CLOSED - FOR REFERENCES PURPOSES ONLY

Exploratory Research to Anticipate Future Environmental Issues

Research on Nanotechnology, Natural Sciences, and Socio-Economics

Opening Date: January 29, 2001
Closing Dates: Part 1: June 18, 2001
                             Part 2: July 11, 2001
                             Part 3: July 11, 2001

Background
Scope of Research
    Part 1: Exploratory Research on Nanotechnology
    Part 2: Futures Research in Natural Sciences
    Part 3: Futures Research in Socio-Economics
Funding
Eligibility
Standard Instructions for Submitting an Application
Contacts

Get Forms and Standard Instructions

Background

 To support the mission of  EPA to protect human health and the environment, the Agency must have a base of sound science.  Research conducted under the STAR program is an important mechanism for promoting a sound scientific foundation for environmental protection, one that addresses current problems and anticipates future problems.  One of the approaches under STAR to build this foundation is the issuance of requests for applications (RFAs) for research that addresses gaps in today’s science and engineering knowledge.  A second approach is to allow open, investigator-initiated projects which apply new, novel, and highly innovative approaches to address environmental issues or the scientific or engineering principles that underlie them. The three parts of this  solicitation which follow combine these approaches.

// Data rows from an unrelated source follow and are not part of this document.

(* ===== verification/ConfScan.v ===== *)
(** * What the scanner makes of well-formed text

    [tokenizes prev w t x rest]: in front of [w ++ rest], after the token [prev],
    the scanner reads exactly [w] and returns the token [t] with text [x].  The
    lemmas cover the words the configuration writer produces. *)
From S2P Require Import Prelude ConfVal ConfParser ConfParserTheory.

#[local] Open Scope Z_scope.

Definition scans (st : scan_state) (prev : token_type) (w acc : list ascii) (t : token_type)
    (x rest : list ascii) : Prop :=
  forall s fuel, s_input s = w ++ rest -> s_token_text s = acc -> (scan_measure s st <= fuel)%nat ->
    exists s', scan_loop fuel s st prev = Ok (t, s') /\ s_input s' = rest /\ s_token_text s' = x.

Definition tokenizes (prev : token_type) (w : list ascii) (t : token_type) (x rest : list ascii) : Prop :=
  scans S_INITIAL prev w [] t x rest.

Lemma getc_cons s c rest :
  s_input s = c :: rest ->
  exists s', scanner_getc s = (Some c, s') /\ s_input s' = rest /\ s_token_text s' = s_token_text s.
Proof.
  intros H. destruct (getc_cases s) as [(E & _)|(c' & rest' & s' & E & H1 & H2 & H3)]; [congruence|].
  rewrite H in E. simplify_eq. by exists s'.
Qed.

(** Unfold one step of the loop on the first character of [w]. *)
Ltac scan_step s fuel Hin Hf s1 :=
  let E := fresh "E" in let Hi := fresh "Hi" in let Ht := fresh "Ht" in
  destruct fuel as [|fuel]; [unfold scan_measure in Hf; lia|]; simpl;
  destruct (getc_cons s _ _ Hin) as (s1 & E & Hi & Ht); rewrite E; clear E;
  assert (input_length s = S (input_length s1)) by (unfold input_length; rewrite Hin, Hi; done).

Lemma scans_identifier prev w acc c rest :
  forallb is_identifier w = true -> is_identifier c = false ->
  scans S_IDENTIFIER prev w acc TOKEN_STRING (acc ++ w) (c :: rest).
Proof.
  intros Hw Hc. revert acc. induction w as [|d w IH]; intros acc s fuel Hin Hacc Hf; simpl in *.
  - scan_step s fuel Hin Hf s1. rewrite Hc. eexists. split; [done|].
    destruct (ungetc_input s1 c) as [-> ->]. split; [congruence|]. by rewrite app_nil_r, <- Hacc.
  - apply andb_true_iff in Hw as [Hd Hw].
    scan_step s fuel Hin Hf s1. rewrite Hd.
    destruct (IH Hw (acc ++ [d]) (append_c s1 d) fuel) as (s' & -> & ? & Htxt);
      [done|simpl; congruence|unfold scan_measure, append_c, input_length in *; simpl in *; lia|].
    exists s'. split; [done|]. split; [done|]. by rewrite Htxt, <- app_assoc.
Qed.

Lemma scans_integer prev w acc c rest :
  forallb isdigit w = true -> isdigit c = false ->
  scans S_INTEGER prev w acc TOKEN_INTEGER (acc ++ w) (c :: rest).
Proof.
  intros Hw Hc. revert acc. induction w as [|d w IH]; intros acc s fuel Hin Hacc Hf; simpl in *.
  - scan_step s fuel Hin Hf s1. rewrite Hc. eexists. split; [done|].
    destruct (ungetc_input s1 c) as [-> ->]. split; [congruence|]. by rewrite app_nil_r, <- Hacc.
  - apply andb_true_iff in Hw as [Hd Hw].
    scan_step s fuel Hin Hf s1. rewrite Hd.
    destruct (IH Hw (acc ++ [d]) (append_c s1 d) fuel) as (s' & -> & ? & Htxt);
      [done|simpl; congruence|unfold scan_measure, append_c, input_length in *; simpl in *; lia|].
    exists s'. split; [done|]. split; [done|]. by rewrite Htxt, <- app_assoc.
Qed.

Definition not_quote (c : ascii) : bool := negb (c =? dquote)%char.

Lemma scans_string prev w acc rest :
  forallb not_quote w = true ->
  scans S_STRING prev (w ++ [dquote]) acc TOKEN_STRING (acc ++ w) rest.
Proof.
  intros Hw. revert acc. induction w as [|d w IH]; intros acc s fuel Hin Hacc Hf; simpl in *.
  - scan_step s fuel Hin Hf s1. rewrite Ascii.eqb_refl. exists s1.
    split; [done|]. split; [done|]. rewrite app_nil_r. congruence.
  - apply andb_true_iff in Hw as [Hd Hw]. unfold not_quote in Hd. apply negb_true_iff in Hd.
    scan_step s fuel Hin Hf s1. rewrite Hd.
    destruct (IH Hw (acc ++ [d]) (append_c s1 d) fuel) as (s' & -> & ? & Htxt);
      [done|simpl; congruence|unfold scan_measure, append_c, input_length in *; simpl in *; lia|].
    exists s'. split; [done|]. split; [done|]. by rewrite Htxt, <- app_assoc.
Qed.

(** ** From the initial state *)

Lemma uchar_inj c1 c2 : uchar c1 = uchar c2 -> c1 = c2.
Proof.
  unfold uchar. intros H%N2Z.inj. rewrite <- (ascii_N_embedding c1), <- (ascii_N_embedding c2).
  by rewrite H.
Qed.

Lemma eqb_uchar c d : (c =? d)%char = (uchar c =? uchar d).
Proof.
  apply eq_true_iff_eq. rewrite Z.eqb_eq, Ascii.eqb_eq. split; [by intros ->|apply uchar_inj].
Qed.

Lemma first_identifier_classes c :
  is_first_identifier c = true -> isblank c = false /\ (c =? "#")%char = false /\ (c =? dquote)%char = false.
Proof.
  unfold is_first_identifier, isalpha, isblank. rewrite !eqb_uchar.
  change (uchar "_"%char) with 95. change (uchar "#"%char) with 35. change (uchar dquote) with 34. lia.
Qed.

Lemma digit_classes c :
  isdigit c = true ->
  isblank c = false /\ (c =? "#")%char = false /\ (c =? dquote)%char = false /\
  is_first_identifier c = false.
Proof.
  unfold is_first_identifier, isalpha, isdigit, isblank. rewrite !eqb_uchar.
  change (uchar "_"%char) with 95. change (uchar "#"%char) with 35. change (uchar dquote) with 34. lia.
Qed.

Definition is_name (w : list ascii) : bool :=
  match w with [] => false | c :: w => is_first_identifier c && forallb is_identifier w end.

Lemma tokenizes_name prev w c rest :
  is_name w = true -> is_identifier c = false -> tokenizes prev w TOKEN_STRING w (c :: rest).
Proof.
  destruct w as [|d w]; [done|]. simpl. intros [Hd Hw]%andb_true_iff Hc s fuel Hin Hacc Hf. simpl in Hin.
  scan_step s fuel Hin Hf s1. destruct (first_identifier_classes d Hd) as (-> & -> & ->). rewrite Hd.
  eapply (scans_identifier prev w [d] c rest Hw Hc); simpl; [done|by rewrite Ht, Hacc|].
  unfold scan_measure, append_c, input_length in *; simpl in *; lia.
Qed.

Lemma tokenizes_digits prev w c rest :
  w <> [] -> forallb isdigit w = true -> isdigit c = false -> tokenizes prev w TOKEN_INTEGER w (c :: rest).
Proof.
  destruct w as [|d w]; [done|]. simpl. intros _ [Hd Hw]%andb_true_iff Hc s fuel Hin Hacc Hf. simpl in Hin.
  scan_step s fuel Hin Hf s1. destruct (digit_classes d Hd) as (-> & -> & -> & ->). rewrite Hd.
  eapply (scans_integer prev w [d] c rest Hw Hc); simpl; [done|by rewrite Ht, Hacc|].
  unfold scan_measure, append_c, input_length in *; simpl in *; lia.
Qed.

Lemma tokenizes_quoted prev w rest :
  forallb not_quote w = true -> tokenizes prev (dquote :: w ++ [dquote]) TOKEN_STRING w rest.
Proof.
  intros Hw s fuel Hin Hacc Hf. simpl in Hin.
  scan_step s fuel Hin Hf s1.
  eapply (scans_string prev w [] rest Hw); [done|congruence|].
  unfold scan_measure, input_length in *; simpl in *; lia.
Qed.

(** The punctuation of the grammar, except after ['=']. *)
Lemma tokenizes_char prev c t rest :
  char_token c = Some t -> prev <> TOKEN_EQUAL_SIGN -> tokenizes prev [c] t [c] rest.
Proof.
  intros Hc Hprev s fuel Hin Hacc Hf. simpl in Hin.
  scan_step s fuel Hin Hf s1. rewrite bool_decide_eq_false_2, Hc by done.
  assert (isblank c = false /\ (c =? "#")%char = false /\ (c =? dquote)%char = false /\
          is_first_identifier c = false /\ isdigit c = false) as (-> & -> & -> & -> & ->).
  { clear -Hc. unfold char_token in Hc.
    repeat (case_match; [match goal with H : (_ =? _)%char = true |- _ => apply Ascii.eqb_eq in H as -> end; done|]).
    done. }
  eexists. split; [done|]. simpl. split; [done|]. by rewrite Ht, Hacc.
Qed.

Lemma tokenizes_newline prev w t x rest :
  prev <> TOKEN_EQUAL_SIGN -> tokenizes prev w t x rest -> tokenizes prev (newline :: w) t x rest.
Proof.
  intros Hprev H s fuel Hin Hacc Hf. simpl in Hin.
  scan_step s fuel Hin Hf s1. rewrite bool_decide_eq_false_2 by done.
  apply H; [done|congruence|]. unfold scan_measure in *. lia.
Qed.

Lemma tokenizes_space prev c w t x rest :
  isspace c = false -> tokenizes prev (c :: w) t x rest -> tokenizes prev (" "%char :: c :: w) t x rest.
Proof.
  intros Hc H s fuel Hin Hacc Hf. simpl in Hin.
  scan_step s fuel Hin Hf s1.
  assert (scan_measure s1 S_SPACE <= fuel)%nat as Hf1 by (unfold scan_measure in *; lia).
  destruct fuel as [|fuel]; [unfold scan_measure in Hf1; lia|]. simpl.
  destruct (getc_cons s1 _ _ Hi) as (s2 & -> & Hi2 & Ht2). rewrite Hc.
  destruct (ungetc_input s2 c) as [Hi3 Ht3].
  apply H; [by rewrite Hi3, Hi2|congruence|].
  unfold scan_measure, input_length in *. rewrite Hi3, Hi2. rewrite Hi in Hf1. simpl in *. lia.
Qed.

(** The end of the file: only newlines are left. *)
Lemma scans_end prev n s fuel :
  prev <> TOKEN_EQUAL_SIGN -> s_input s = replicate n newline -> (scan_measure s S_INITIAL <= fuel)%nat ->
  exists s', scan_loop fuel s S_INITIAL prev = Ok (TOKEN_EOF, s').
Proof.
  intros Hprev. revert s fuel. induction n as [|n IH]; intros s fuel Hin Hf.
  - destruct fuel as [|fuel]; [unfold scan_measure in Hf; lia|]. simpl.
    destruct (getc_cases s) as [(_ & s' & -> & _)|(c & rest & s' & E & _)]; [by exists s'|by rewrite Hin in E].
  - simpl in Hin. scan_step s fuel Hin Hf s1. rewrite bool_decide_eq_false_2 by done.
    apply IH; [done|]. unfold scan_measure in *. lia.
Qed.

(** ** Chaining into token streams *)

Definition scan_tok (t : token_type) (x : list ascii) : tok :=
  (t, match t with TOKEN_STRING | TOKEN_INTEGER => c_string x | _ => "" end).

(** The stream of every scanner in front of [input]. *)
Definition lexes (prev : token_type) (input : list ascii) (l : list tok) : Prop :=
  forall s, s_input s = input -> yields prev s l.

Lemma lexes_cons prev w t x rest l :
  tokenizes prev w t x rest -> t <> TOKEN_EOF -> lexes t rest l ->
  lexes prev (w ++ rest) (scan_tok t x :: l).
Proof.
  intros Hw Ht Hl s Hin.
  destruct (Hw (with_text s []) (scan_fuel s)) as (s' & E & Hi & Hx); [done|done|..].
  { unfold scan_measure, scan_fuel, input_length. simpl. lia. }
  assert (scan_tok t x = tok_of t s') as ->.
  { unfold scan_tok, tok_of, scanner_token_text. by rewrite Hx. }
  eapply yields_tok; [exact E|done|]. by apply Hl.
Qed.

Lemma lexes_end prev n : prev <> TOKEN_EQUAL_SIGN -> lexes prev (replicate n newline) [tok_eof].
Proof.
  intros Hprev s Hin.
  destruct (scans_end prev n (with_text s []) (scan_fuel s)) as (s' & E); [done|done|..].
  { unfold scan_measure, scan_fuel, input_length. simpl. lia. }
  by eapply yields_eof.
Qed.
(* ===== verification/Module.v ===== *)
(** * Modules and their manager
    ([src/libcore/module.c], [src/libmodule/include/libarmadito/module.h],
    [src/libcore/armadito.c])

    A module's functions are code of the module: here they are functions on an
    abstract world [W] (the module's private data and everything else they touch).
    The [armadito] back pointer of a module gives its configuration functions access
    to [a6o_get_module_by_name], passed to them as an argument.  A pointer to a
    module of the manager is its index in the array. *)
From S2P Require Import Prelude Status ConfVal Conf Dir.

#[local] Open Scope Z_scope.

Inductive a6o_mod_status := A6O_MOD_OK | A6O_MOD_INIT_ERROR | A6O_MOD_CONF_ERROR | A6O_MOD_CLOSE_ERROR.

#[export] Instance a6o_mod_status_eq_dec : EqDecision a6o_mod_status.
Proof. solve_decision. Defined.

Definition a6o_mod_status_val (s : a6o_mod_status) : Z :=
  match s with
  | A6O_MOD_OK => 0 | A6O_MOD_INIT_ERROR => 1 | A6O_MOD_CONF_ERROR => 2 | A6O_MOD_CLOSE_ERROR => 3
  end.

(** ** Update information ([info.h]) *)

Inductive a6o_update_status :=
  | A6O_UPDATE_OK | A6O_UPDATE_LATE | A6O_UPDATE_CRITICAL | A6O_UPDATE_NON_AVAILABLE.

#[export] Instance a6o_update_status_eq_dec : EqDecision a6o_update_status.
Proof. solve_decision. Defined.

Record a6o_base_info := BaseInfo {
  base_name : option string;
  base_update_ts : Z;
  base_version : option string;
  base_signature_count : Z;
  base_full_path : option string;
}.

Record a6o_module_info := ModuleInfo {
  mi_name : option string;
  mi_mod_status : a6o_update_status;
  mi_mod_update_ts : Z;
  mi_base_infos : option (list a6o_base_info);
}.

Section modules.
Context {W : Type}.

Record a6o_conf_entry := ConfEntry {
  ce_key : string;
  ce_type : Z;                (** a mask of [a6o_conf_value_type] bits *)
  ce_conf_fun : option ((string -> option nat) -> string -> a6o_conf_value -> W ->
                        outcome (a6o_mod_status * W));
}.

Record a6o_module := Module_ {
  mod_init_fun : option (W -> a6o_mod_status * W);
  mod_conf_table : option (list a6o_conf_entry);
  mod_post_init_fun : option (W -> a6o_mod_status * W);
  (** file descriptor, path and mime type; the status and the module report *)
  mod_scan_fun : option (Z -> option string -> string -> W ->
                         (a6o_file_status * option string) * W);
  mod_close_fun : option (W -> a6o_mod_status * W);
  mod_info_fun : option (a6o_module_info -> W -> (a6o_update_status * a6o_module_info) * W);
  mod_supported_mime_types : option (list string);
  mod_name : string;
  mod_size : Z;
  mod_status : a6o_mod_status;
  mod_data_allocated : bool;
}.

Definition set_status (m : a6o_module) (s : a6o_mod_status) : a6o_module :=
  {| mod_init_fun := mod_init_fun m; mod_conf_table := mod_conf_table m;
     mod_post_init_fun := mod_post_init_fun m; mod_scan_fun := mod_scan_fun m;
     mod_close_fun := mod_close_fun m; mod_info_fun := mod_info_fun m;
     mod_supported_mime_types := mod_supported_mime_types m; mod_name := mod_name m;
     mod_size := mod_size m; mod_status := s; mod_data_allocated := mod_data_allocated m |}.

Definition module_new (src : a6o_module) : a6o_module :=
  {| mod_init_fun := mod_init_fun src; mod_conf_table := mod_conf_table src;
     mod_post_init_fun := mod_post_init_fun src; mod_scan_fun := mod_scan_fun src;
     mod_close_fun := mod_close_fun src; mod_info_fun := mod_info_fun src;
     mod_supported_mime_types := mod_supported_mime_types src; mod_name := mod_name src;
     mod_size := mod_size src; mod_status := A6O_MOD_OK;
     mod_data_allocated := 0 <? mod_size src |}.

Record module_manager := Manager { mm_modules : list a6o_module }.

Definition module_manager_new : module_manager := {| mm_modules := [] |}.

Definition module_manager_add (mm : module_manager) (m : a6o_module) : module_manager :=
  {| mm_modules := mm_modules mm ++ [module_new m] |}.

Definition module_manager_get_modules (mm : module_manager) : list a6o_module := mm_modules mm.

(** The index of the first module of that name. *)
Definition module_manager_get_module_by_name (mm : module_manager) (name : string) : option nat :=
  fst <$> list_find (fun m => mod_name m = name) (mm_modules mm).

(** ** Loading *)

(** What [g_module_open] and [g_module_symbol] answer for a path. *)
Inductive dl_result := DlFailed | DlNoSymbol | DlModule (m : a6o_module).

(** [module_load]: the return value and [*pmodule]. *)
Definition module_load (dl : dl_result) : Z * option a6o_module :=
  match dl with
  | DlFailed => (0, None)
  | DlNoSymbol => (a6o_mod_status_val A6O_MOD_INIT_ERROR, None)
  | DlModule m => (0, Some m)
  end.

Variable dlopen : option string -> dl_result.

Definition module_load_dirent_cb (full_path : option string) (flags entry_errno : Z)
    (mm : module_manager) : outcome (Z * module_manager) :=
  if has_flag flags FILE_FLAG_IS_PLAIN_FILE then
    match module_load (dlopen full_path) with
    | (0, Some m) => Ok (0, module_manager_add mm m)
    | _ => Ok (0, mm)
    end
  else Ok (0, mm).

Definition module_manager_load_path (mm : module_manager) (path : string) (t : dir_tree)
    : outcome (Z * module_manager) :=
  os_dir_map module_load_dirent_cb false path t mm.

(** ** Applying a function to the modules whose status is OK *)

Fixpoint all_loop (module_fun : a6o_module -> W -> Z * a6o_module * W) (mods : list a6o_module)
    (global_ret : Z) (w : W) : Z * list a6o_module * W :=
  match mods with
  | [] => (global_ret, [], w)
  | m :: mods =>
      if bool_decide (mod_status m <> A6O_MOD_OK) then
        let '(ret, ms, w) := all_loop module_fun mods global_ret w in (ret, m :: ms, w)
      else
        let '(mod_ret, m, w) := module_fun m w in
        let global_ret := if mod_ret =? 0 then global_ret else mod_ret in
        let '(ret, ms, w) := all_loop module_fun mods global_ret w in (ret, m :: ms, w)
  end.

Definition module_manager_all (mm : module_manager) (module_fun : a6o_module -> W -> Z * a6o_module * W)
    (w : W) : Z * module_manager * W :=
  let '(ret, ms, w) := all_loop module_fun (mm_modules mm) 0 w in (ret, {| mm_modules := ms |}, w).

Definition module_init (m : a6o_module) (w : W) : Z * a6o_module * W :=
  match mod_init_fun m with
  | None => (0, m, w)
  | Some f =>
      let (status, w) := f w in
      (if bool_decide (status <> A6O_MOD_OK) then a6o_mod_status_val A6O_MOD_INIT_ERROR else 0,
       set_status m status, w)
  end.

Definition module_manager_init_all (mm : module_manager) (w : W) := module_manager_all mm module_init w.

Definition module_post_init (m : a6o_module) (w : W) : Z * a6o_module * W :=
  match mod_post_init_fun m with
  | None => (0, m, w)
  | Some f =>
      let (status, w) := f w in
      (if bool_decide (status <> A6O_MOD_OK) then a6o_mod_status_val A6O_MOD_INIT_ERROR else 0,
       set_status m status, w)
  end.

Definition module_manager_post_init_all (mm : module_manager) (w : W) :=
  module_manager_all mm module_post_init w.

Definition module_close (m : a6o_module) (w : W) : Z * a6o_module * W :=
  match mod_close_fun m with
  | None => (0, m, w)
  | Some f =>
      let (status, w) := f w in
      (if bool_decide (status <> A6O_MOD_OK) then a6o_mod_status_val A6O_MOD_CLOSE_ERROR else 0,
       set_status m status, w)
  end.

Definition module_manager_close_all (mm : module_manager) (w : W) := module_manager_all mm module_close w.

(** ** Configuration *)

Definition find_conf_entry (table : list a6o_conf_entry) (key : string) : option a6o_conf_entry :=
  snd <$> list_find (fun e => ce_key e = key) table.

(** [module_conf_fun]; the manager is not changed by it (its status field is not
    assigned). *)
Definition module_conf_fun (mm : module_manager) (section key : string) (value : a6o_conf_value)
    (w : W) : outcome W :=
  match module_manager_get_module_by_name mm section ≫= (fun i => mm_modules mm !! i) with
  | None => Ok w
  | Some m =>
      match mod_conf_table m with
      | None => Ok w
      | Some table =>
          match find_conf_entry table key with
          | None => Ok w
          | Some e =>
              match ce_conf_fun e with
              | None => Ok w
              | Some f =>
                  if Z.land (a6o_conf_value_type_val (a6o_conf_value_get_type value)) (ce_type e) =? 0
                  then Ok w
                  else r ← f (module_manager_get_module_by_name mm) key value w; Ok r.2
              end
          end
      end
  end.

Definition module_manager_configure_all (mm : module_manager) (conf : a6o_conf) (w : W) : outcome (Z * W) :=
  w ← a6o_conf_apply conf (fun s k v r => w ← r; module_conf_fun mm s k v w) (Ok w);
  Ok (0, w).

(** ** [a6o_open] and [a6o_close] *)

Variable builtin_modules : list a6o_module.

Definition a6o_add_builtin_modules (mm : module_manager) : module_manager :=
  fold_left module_manager_add builtin_modules mm.

(** [modules_dir]: the modules directory and what walking it answers, [None] when
    [a6o_std_path] returns NULL.  Errors of the phases are logged and ignored. *)
Definition a6o_open (conf : a6o_conf) (modules_dir : option (string * dir_tree)) (w : W)
    : outcome (module_manager * W) :=
  let mm := a6o_add_builtin_modules module_manager_new in
  mm ← match modules_dir with
       | None => Ok mm
       | Some (path, t) => r ← module_manager_load_path mm path t; Ok r.2
       end;
  let '(_, mm, w) := module_manager_init_all mm w in
  r ← module_manager_configure_all mm conf w;
  let '(_, mm, w) := module_manager_post_init_all mm r.2 in
  Ok (mm, w).

Definition a6o_close (mm : module_manager) (w : W) : Z * module_manager * W :=
  module_manager_close_all mm w.

End modules.
Arguments a6o_conf_entry : clear implicits.
Arguments a6o_module : clear implicits.
Arguments module_manager : clear implicits.
Arguments dl_result : clear implicits.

The question often arises whether it is possible to predict or detect potential environmental problems before they occur so that preventive or remedial actions can be started before the issue becomes serious.  Early awareness of an environmental problem should result in the ability to cope with a less serious problem, one easier and cheaper to handle. The possibility of early detection of environmental problems was the subject of the Environmental Protection Agency Science Advisory Board's 1995 report, Beyond the Horizon: Using Foresight to Protect the Environmental Future. The report discussed why thinking about the future is important, possible systems of inquiry, and recommended that "...EPA should move toward using futures research and analysis in its programs and activities, particularly strategic planning and budgeting...."  Specifically:

"As much attention should be given to avoiding future problems as to controlling current ones," and

"EPA should establish a strong environmental futures capability that serves as an early warning system for emerging environmental problems."

Our objective in this announcement is to support innovative, and possibly high risk, research that may help define and understand significant emerging  environmental problems. We seek novel approaches that can lead to significant breakthroughs which will provide enhanced environmental benefit.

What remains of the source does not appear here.